Other than where specified, these are my notes from the IB07 Conference, and are in no
way expressions of opinion, and any errors are probably just due to my
OXL is the ONDEX data format, and they are presenting it as a possible format for the exchange of integrated data. OXL is based upon an ontology (opinion/question: a true ontology, or a CV?) of concepts and relations. ONDEX itself is an open-source data warehouse in Java that performs ontology-based data integration. OXL is in RDF. There are two ways to use RDF: firstly, model things as predicates (but then you cannot have attributes), and secondly they should be modelled as classes. However, it also seems that they have OXL in XML format, using an XSD.
In their XML format, they don't use any cross-references: it is fully expanded. Yes, it generates lots of XML files, but with file compression it isn't a problem. It does make whole-document validation more difficult, but they're working on it. This method makes it more human-readable.

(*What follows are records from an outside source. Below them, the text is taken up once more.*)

(** X11. Each of the four fixed blood-pressure commands
    ([fetchBloodPressureMode], [fetchHistoricBloodPressureMeasurement],
    [turnBloodPressureVoiceOff], [startBloodPressureTesting]) writes its six
    bytes, with response, to the blood-pressure write characteristic, and the
    last of them is what [XOR] computes for the five bytes before it. *)
Theorem fixed_blood_pressure_commands (c : FixedBloodPressureCommand)
    (deviceIdentifier : string) (transactionId : option string) (m : Manager) :
  let frame := fixed_payload c in
  let m' := exec (fixed_command c deviceIdentifier transactionId) m in
  length frame = 6%nat ∧
  take 4 frame = [2; 64; 220; 1] ∧
  Num <$> frame !! 5%nat = Some (XOR (VNumber ∘ Num <$> take 5 frame)) ∧
  written m' = written m ++ [Some frame] ∧
  calls m' = calls m ++
    [WriteCharacteristicForDevice deviceIdentifier bloodPressureServiceUUID
       bloodPressureCharacteristicWriteUUID (base64ArrayBuffer frame) true
       (filled transactionId m)].
Proof.
  intros frame m'.
  assert (Hop : fixed_command c deviceIdentifier transactionId =
                bind (fill transactionId) (λ t,
                bind (BleModule (WriteCharacteristicForDevice deviceIdentifier
                        bloodPressureServiceUUID bloodPressureCharacteristicWriteUUID
                        (base64ArrayBuffer frame) true t))
                  (λ _, _callPromise Awaited))) by (by destruct c).
  unfold m'. rewrite Hop.
  repeat split; try (by destruct c); [|apply write_operation_effect].
  rewrite write_operation_written, decode_base64ArrayBuffer.
  by destruct c.
Qed.

End Blood_pressure_operations.
(** ** The length and the alphabet of the encoder's output *)

Lemma length_append (s1 s2 : string) :
  String.length (s1 +:+ s2) = (String.length s1 + String.length s2)%nat.
Proof.
  induction s1 as [|c s1 IH]; [by rewrite append_empty_l|].
  rewrite append_cons. simpl. by rewrite IH.
Qed.


Lemma Uint8Array_of_numbers_bytes (arrayBuffer : list Z) :
  Forall is_byte (Uint8Array_of_numbers arrayBuffer).
Proof.
  unfold Uint8Array_of_numbers. apply Forall_fmap, Forall_true.
  intros z. apply (ToUint8_byte (Num z)).
Qed.

Lemma encode_groups_length (bytes : list Z) :
  Forall is_byte bytes →
  String.length (encode_groups bytes) = (4 * ((length bytes + 2) / 3))%nat.
Proof.
  induction bytes as [| a | a b | a b c l IH] using list_ind3; intros Hb.
  - reflexivity.
  - inversion_clear Hb. change (encode_groups [a]) with (group1 a).
    rewrite group1_symbols by assumption. cbn [String.length]. reflexivity.
  - inversion_clear Hb as [|? ? ? Hb']. inversion_clear Hb'.
    change (encode_groups [a; b]) with (group2 a b).
    rewrite group2_symbols by assumption. cbn [String.length]. reflexivity.
  - inversion_clear Hb as [|? ? ? Hb1]. inversion_clear Hb1 as [|? ? ? Hb2].
    inversion_clear Hb2 as [|? ? ? Hb3].
    change (encode_groups (a :: b :: c :: l))
      with (group3 a b c +:+ encode_groups l).
    rewrite length_append, IH by assumption.
    rewrite group3_symbols by assumption. cbn [String.length].
    change (length (a :: b :: c :: l)) with (3 + length l)%nat.
    replace (3 + length l + 2)%nat with (1 * 3 + (length l + 2))%nat by lia.
    rewrite Nat.div_add_l by lia. lia.
Qed.


(** X12. The text [base64ArrayBuffer] returns has four characters for every
    three bytes of input, the last group being padded: its length is
    4 * ceil(n / 3) for an input of n elements. *)
Theorem base64ArrayBuffer_length (arrayBuffer : list Z) :
  String.length (base64ArrayBuffer arrayBuffer)
    = (4 * ((length arrayBuffer + 2) / 3))%nat.
Proof.
  rewrite base64ArrayBuffer_groups, encode_groups_length
    by apply Uint8Array_of_numbers_bytes.
  unfold Uint8Array_of_numbers. by rewrite length_fmap.
Qed.
(** ** Properties kept by every move *)

Section Moves.
Context `{Api : BleErrorApi}.

Lemma bind_keeps {A B} (c : M A) (k : A → M B) (m : Manager) :
  keeps c → ∃ a, bind c k m = k a (snd (c m)) ∧ mediation_kept m (snd (c m)).
Proof.
  intros Hc. destruct (Hc m) as [[a Ha] Hkept]. exists a. split; [|done].
  unfold bind. destruct (c m) as [[a'|e] m1]; simpl in *; congruence.
Qed.

Lemma later_trans (m1 m2 m3 : Manager) : later m1 m2 → later m2 m3 → later m1 m3.
Proof. intros H12 H23. induction H23; [done|by eapply later_move]. Qed.

Lemma reachable_attainable (m : Manager) : reachable m → attainable m.
Proof.
  induction 1 as [mapping|m m' _ IH Hstep]; [apply attainable_new|].
  eapply attainable_move; [exact IH|by apply move_step].
Qed.

Lemma attainable_later (m m' : Manager) : attainable m → later m m' → attainable m'.
Proof. intros Hm Hl. induction Hl; [done|by eapply attainable_move]. Qed.
Lemma Mutex_acquire_enqueues_witness :
  let held := (Mutex.acquire 0 true {| Mutex.self := Mutex.new 3 2;
                                       Mutex.mem := Mutex.window_init 3 |}).2 in
  let s := {| Mutex.self := Mutex.new 3 0; Mutex.mem := Mutex.mem held |} in
  ∃ s', Mutex.acquire 7 true s = (Spin, s')
        ∧ Mutex.self s' = Mutex.self s
        ∧ Mutex.mem s' !! (Mutex.tail_rank, Mutex.tail_id) = Some 0
        ∧ Mutex.mem s' !! (2, Mutex.next_id) = Some 0
        ∧ (∀ r, Mutex.mem s' !! (r, Mutex.lock_id) = Mutex.mem s !! (r, Mutex.lock_id))
        ∧ (∀ r, r ≠ 0 → r ≠ 2 →
             Mutex.mem s' !! (r, Mutex.next_id) = Mutex.mem s !! (r, Mutex.next_id)).
Proof.
  intros held s.
  apply (Mutex_acquire_enqueues 7 s 0 3 Mutex.null_rank 2 Mutex.null_rank);
    [reflexivity|reflexivity|reflexivity|reflexivity|discriminate|reflexivity].
Defined.

(** X7.  [Mutex.release] by the holder while another process is in the
    queue ([TAIL] is not the holder).  If that process has linked
    itself (the holder's [NEXT] holds its rank) the call writes 1 into
    the [LOCK] of exactly that rank and 0 into the holder's own, and
    leaves [TAIL] and every [NEXT] as they are; if it has not linked
    itself yet, the call polls the holder's [NEXT] and changes
    nothing. *)
Theorem Mutex_release_hands_over (polls : nat) (s : Mutex.state)
    (rank size v next tail w : Z) :
  Mutex._window (Mutex.self s) = WIN rank size →
  Mutex.mem s !! (rank, Mutex.lock_id) = Some v → v ≠ 0 →
  Mutex.mem s !! (rank, Mutex.next_id) = Some next →
  Mutex.mem s !! (Mutex.tail_rank, Mutex.tail_id) = Some tail →
  tail ≠ rank →
  (next ≠ Mutex.null_rank → Mutex.mem s !! (next, Mutex.lock_id) = Some w) →
  Mutex.release polls s
  = if bool_decide (next = Mutex.null_rank) then (Spin, s)
    else (Ret tt,
          {| Mutex.self := Mutex.self s;
             Mutex.mem := <[(rank, Mutex.lock_id) := 0]>
                            (<[(next, Mutex.lock_id) := 1]> (Mutex.mem s)) |}).
Proof.
  intros Hw Hl Hv Hn Ht Hne Hnext. destruct s as [o m]. cbn [Mutex.self Mutex.mem] in *.
  rewrite (release_alone polls o m rank size v next tail) by done.
  rewrite bool_decide_eq_false_2 by done.
  case_bool_decide; [done|]. by rewrite Hnext.
Qed.

Lemma Mutex_release_hands_over_witness :
  let held := (Mutex.acquire 0 true {| Mutex.self := Mutex.new 3 2;
                                       Mutex.mem := Mutex.window_init 3 |}).2 in
  let queued := (Mutex.acquire 0 true {| Mutex.self := Mutex.new 3 0;
                                         Mutex.mem := Mutex.mem held |}).2 in
  let s := {| Mutex.self := Mutex.new 3 2; Mutex.mem := Mutex.mem queued |} in
  Mutex.release 0 s
  = if bool_decide (0 = Mutex.null_rank) then (Spin, s)
    else (Ret tt,
          {| Mutex.self := Mutex.self s;
             Mutex.mem := <[(2, Mutex.lock_id) := 0]>
                            (<[(0, Mutex.lock_id) := 1]> (Mutex.mem s)) |}).
Proof.
  intros held queued s.
  apply (Mutex_release_hands_over 0 s 2 3 1 0 0 0);
    [reflexivity|reflexivity|discriminate|reflexivity|reflexivity|discriminate|reflexivity].
Defined.
(* path.normalize keeps a trailing separator *)
Lemma normalize_trailing (x : string) :
  Str.ends_with_slash x = true -> Str.ends_with_slash (Path.normalize x) = true.
Proof.
  intros Hx. unfold Path.normalize.
  destruct x as [|c x]; [discriminate|].
  change (String.eqb (String c x) "") with false. cbv iota. rewrite Hx.
  destruct (String.eqb _ ""); [now destruct (Str.starts_with_slash _)|].
  destruct (Str.starts_with_slash _).
  - apply ends_with_slash_app, ends_with_slash_snoc.
  - apply ends_with_slash_snoc.
Qed.

Lemma join_trailing (r x : string) :
  Str.ends_with_slash x = true -> Str.ends_with_slash (Path.join [r; x]) = true.
Proof.
  intros Hx. unfold Path.join. cbn [Path.join_raw].
  destruct x as [|c x]; [discriminate|].
  change (String.eqb (String c x) "") with false. cbv iota.
  destruct (String.eqb r "").
  - now apply normalize_trailing.
  - apply normalize_trailing. now apply ends_with_slash_app, ends_with_slash_app.
Qed.

(* what the asset handler locates for a path with a trailing separator
   has one too *)
Lemma locate_trailing (env : Env) (p full : string) :
  Str.ends_with_slash p = true ->
  Send.locate (cwd env)
    (Express.static_send_options (cwd env) (distPath env) asset_options) p
  = inr full ->
  Str.ends_with_slash full = true.
Proof.
  intros Hp. unfold Send.locate.
  cbn [Send.root Express.static_send_options Send.dotfiles].
  destruct (Str.contains_char Send.is_nul p); [discriminate|].
  destruct p as [|c p]; [discriminate|].
  change (String.eqb (String c p) "") with false. cbv iota.
  destruct (Send.up_path _); [discriminate|].
  destruct (Send.containsDotFile _); [discriminate|].
  intros [= <-].
  apply normalize_trailing, join_trailing, normalize_trailing.
  now apply ends_with_slash_app, ends_with_slash_app.
Qed.
(** A match goes on from a cursor that is further in the subject. *)
Lemma rmatch_extends (r : regex) :
  forall c g k res,
    rmatch r c g k = Some res ->
    exists c' g', extends c c' /\ k c' g' = Some res.
Proof.
  induction r as [|p|s|r1 IH1 r2 IH2|r1 IH1 r2 IH2|p|p|m|m|n r IH];
    intros c g k res H; cbn [rmatch] in H.
  - exists c, g. split; [apply extends_refl | exact H].
  - destruct c as [pos prev rest]. cbn [c_rest c_pos] in H.
    destruct rest as [|a t]; [discriminate H|].
    destruct (p a); [|discriminate H].
    eexists. exists g. split; [apply extends_step | exact H].
  - destruct (startswith (c_rest c) s); [|discriminate H].
    eexists. exists g. split; [apply advance_extends | exact H].
  - apply IH1 in H as (c1 & g1 & E1 & H).
    apply IH2 in H as (c2 & g2 & E2 & H).
    exists c2, g2. split; [eapply extends_trans; eassumption | exact H].
  - destruct (rmatch r1 c g k) eqn:M1.
    + injection H as ->. now apply IH1 in M1.
    + now apply IH2 in H.
  - destruct c as [pos prev rest]. cbn [c_rest c_pos c_prev] in H.
    apply star_greedy_extends in H as (c' & E & H). now exists c', g.
  - destruct c as [pos prev rest]. cbn [c_rest c_pos c_prev] in H.
    apply star_lazy_extends in H as (c' & E & H). now exists c', g.
  - destruct (at_bol m c); [|discriminate H].
    exists c, g. split; [apply extends_refl | exact H].
  - destruct (at_eol m c); [|discriminate H].
    exists c, g. split; [apply extends_refl | exact H].
  - apply IH in H as (c' & g' & E & H). eexists. eexists.
    split; [exact E | exact H].
Qed.

(** A match starts at the cursor and ends in the subject, after the
    cursor if it must advance. *)
Lemma match_here_span (r : regex) (c : cursor) (must_advance : bool)
    (m : mres) :
  match_here r c must_advance = Some m ->
  m_start m = c_pos c
  /\ (exists xs t, c_rest c = xs ++ t /\ m_end m = c_pos c + length xs)
  /\ (must_advance = true -> m_end m <> c_pos c).
Proof.
  unfold match_here. intros H.
  apply rmatch_extends in H as (c' & g' & (xs & E & P) & H).
  destruct (must_advance && (c_pos c' =? c_pos c)) eqn:A; [discriminate H|].
  injection H as <-. cbn [m_start m_end]. split; [reflexivity|]. split.
  - now exists xs, (c_rest c').
  - intros ->. cbn [andb] in A. now apply Nat.eqb_neq in A.
Qed.

(** *** What a substitution keeps *)

Section Related.

(** A relation between a text and what replaces it, that goes through
    concatenation. *)
Variable R : text -> text -> Prop.
Hypothesis R_nil : R [] [].
Hypothesis R_one : forall a, R [a] [a].
Hypothesis R_app : forall x y x' y', R x y -> R x' y' -> R (x ++ x') (y ++ y').

(** What is known of the places where a match is tried. *)
Variable known : nat -> text -> Prop.
Hypothesis known_next : forall pos a t, known pos (a :: t) -> known (S pos) t.

Variable r : regex.
Variable repl : mres -> text.

Hypothesis R_repl :
  forall pos prev rest must_advance m,
    known pos rest ->
    match_here r (Cursor pos prev rest) must_advance = Some m ->
    R (firstn (m_end m - pos) rest) (repl m).

Lemma split_at (n : nat) (a : ascii) (t : text) :
  1 <= n -> a :: t = firstn n (a :: t) ++ skipn (n - 1) t.
Proof.
  intros H. destruct n as [|n]; [lia|].
  cbn [firstn]. replace (S n - 1) with n by lia.
  cbn [app]. now rewrite firstn_skipn.
Qed.

Lemma sub_aux_related (rest : text) :
  forall pos prev skip,
    known pos rest ->
    R (skipn skip rest) (sub_aux r repl rest pos prev skip).
Proof.
  induction rest as [|a t IH]; intros pos prev skip K.
  - destruct skip as [|k]; cbn [sub_aux skipn]; [|exact R_nil].
    destruct (match_here r (Cursor pos prev []) false) as [m|] eqn:M;
      [|exact R_nil].
    pose proof (R_repl _ _ K M) as Rm. rewrite firstn_nil in Rm.
    destruct (m_end m =? pos).
    + destruct (match_here r (Cursor pos prev []) true) as [m'|] eqn:M'.
      * pose proof (R_repl _ _ K M') as Rm'. rewrite firstn_nil in Rm'.
        rewrite app_nil_r. apply (R_app Rm Rm').
      * now rewrite app_nil_r.
    + now rewrite app_nil_r.
  - destruct skip as [|k]; cbn [sub_aux skipn];
      [|apply IH; now apply known_next with (a := a)].
    pose proof (known_next K) as K'.
    assert (Keep : R (a :: t) (a :: sub_aux r repl t (S pos) (Some a) 0)).
    { apply (@R_app [a] [a]); [apply R_one|].
      apply (IH (S pos) (Some a) 0 K'). }
    assert (Skip : forall must_advance m,
               match_here r (Cursor pos prev (a :: t)) must_advance = Some m ->
               m_end m <> pos ->
               R (a :: t)
                 (repl m
                  ++ sub_aux r repl t (S pos) (Some a) (m_end m - pos - 1))).
    { intros b m M Hne.
      destruct (match_here_span _ _ _ M) as (_ & (xs & t' & _ & E) & _).
      cbn [c_pos] in E.
      rewrite (@split_at (m_end m - pos) a t) at 1 by lia.
      apply R_app; [now apply (R_repl prev b)|].
      apply IH, K'. }
    destruct (match_here r (Cursor pos prev (a :: t)) false) as [m|] eqn:M;
      [|exact Keep].
    destruct (m_end m =? pos) eqn:E.
    + apply Nat.eqb_eq in E.
      pose proof (R_repl _ _ K M) as Rm. rewrite E, Nat.sub_diag in Rm.
      cbn [firstn] in Rm.
      apply (@R_app [] (repl m) (a :: t) _ Rm).
      destruct (match_here r (Cursor pos prev (a :: t)) true) as [m'|] eqn:M';
        [|exact Keep].
      apply (Skip true m' M').
      now apply (match_here_span _ _ _ M').
    + apply Nat.eqb_neq in E. now apply (Skip false m M).
Qed.

End Related.

End SpanFacts.

(** ** Comments *)

Module CommentFacts.
Import Py Re CodeFormatter Spans Absent SpanFacts MacroFacts InputFacts.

They then presented some examples. The first was the identification of possible pathogenicity genes in Vibrio salmonicida (with the university of Tromso). Identify clusters of orthologs involving V. salmonicida, then colour nodes according to pathogenicity phenotype.
Here are my opinions: A well-presented talk on the whole. Don't mean to harp on today about architecture slides, but they're important when describing software. They had some, but they were so small they were pretty hard to read. Also, I've never been convinced about the "human-readable" explanation for why to make a change to an XSD: XML is simply not meant to be human-readable, and changes shouldn't be made to the XSD to make it so. However, ONDEX is a reasonably mature application, and so it may be useful to ask others to use their format. My main question is about probabilities: a lot of similar work uses weights on edges in data integration: how can these be modelled with OXL?